• _AVAILABLE DATA_:
*** Block opens ***

Definition cache_get (c : cache) (d : nat) : option box := aget None c d.

(** The creation branch of [empty]: a new array at [__empty__[d]], filled by the loop. *)
Definition empty_fill (d : nat) : box :=
  fold_left
    (fun e i => let e := wr e i PInf in wr e (d + i)%nat NInf)
    (axes d) [].

(** [empty(d)]: the value returned and the cache after the call.  The creation
    branch has no [return]: the call evaluates to [undefined]. *)
Definition empty (d : nat) (c : cache) : option box * cache :=
  match cache_get c d with
  | None => (None, aset None c d (Some (empty_fill d)))
  | Some e => (Some e, c)
  end.

(** With [d >= 1] the loops over the axes run, and a box that is [undefined]
    or [null] raises [TypeError] at its first index.  The constructor clamps
    the dimension to at least 2. *)
Definition extend_js (dim : nat) (a b : option box) : result (option box) :=
  a' <- defined a ;; b' <- defined b ;; Ok (Some (extend dim a' b')).

Definition intersects_js (dim : nat) (a b : option box) : result bool :=
  a' <- defined a ;; b' <- defined b ;; Ok (intersects dim a' b').

Definition contains_js (dim : nat) (a b : option box) : result bool :=
  a' <- defined a ;; b' <- defined b ;; Ok (contains dim a' b').

Definition bboxArea_js (dim : nat) (a : option box) : result num :=
  a' <- defined a ;; Ok (bboxArea dim a').

Definition bboxMargin_js (dim : nat) (a : option box) : result num :=
  a' <- defined a ;; Ok (bboxMargin dim a').

Definition enlargedArea_js (dim : nat) (a b : option box) : result num :=
  a' <- defined a ;; b' <- defined b ;; Ok (enlargedArea dim a' b').

Definition intersectionArea_js (dim : nat) (a b : option box) : result num :=
  a' <- defined a ;; b' <- defined b ;; Ok (intersectionArea dim a' b').

(** ** Calls that read or fill the cache of empty boxes *)

Definition M (A : Type) : Type := cache -> result (A * cache).

Definition ret {A} (a : A) : M A := fun c => Ok (a, c).

Definition mbind {A B} (m : M A) (f : A -> M B) : M B :=
  fun c =>
    match m c with
    | Ok (a, c') => f a c'
    | Throw e => Throw e
    end.

Definition lift {A} (r : result A) : M A :=
  fun c =>
    match r with
    | Ok a => Ok (a, c)
    | Throw e => Throw e
    end.

Notation "x <~ m ;; k" := (mbind m (fun x => k))
  (at level 61, m at next level, right associativity).
Notation "' p <~ m ;; k" := (mbind m (fun p => k))
  (at level 61, p pattern, m at next level, right associativity).

Definition empty_m (d : nat) : M (option box) := fun c => Ok (empty d c).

*** Block closes ***

• _EXERCISE DESCRIPTION_:
Only the lines containing "Some" are needed; pull them out of the listing.

• _YOUR RESPONSE_:
  | None => (None, aset None c d (Some (empty_fill d)))
  | Some e => (Some e, c)
  a' <- defined a ;; b' <- defined b ;; Ok (Some (extend dim a' b')).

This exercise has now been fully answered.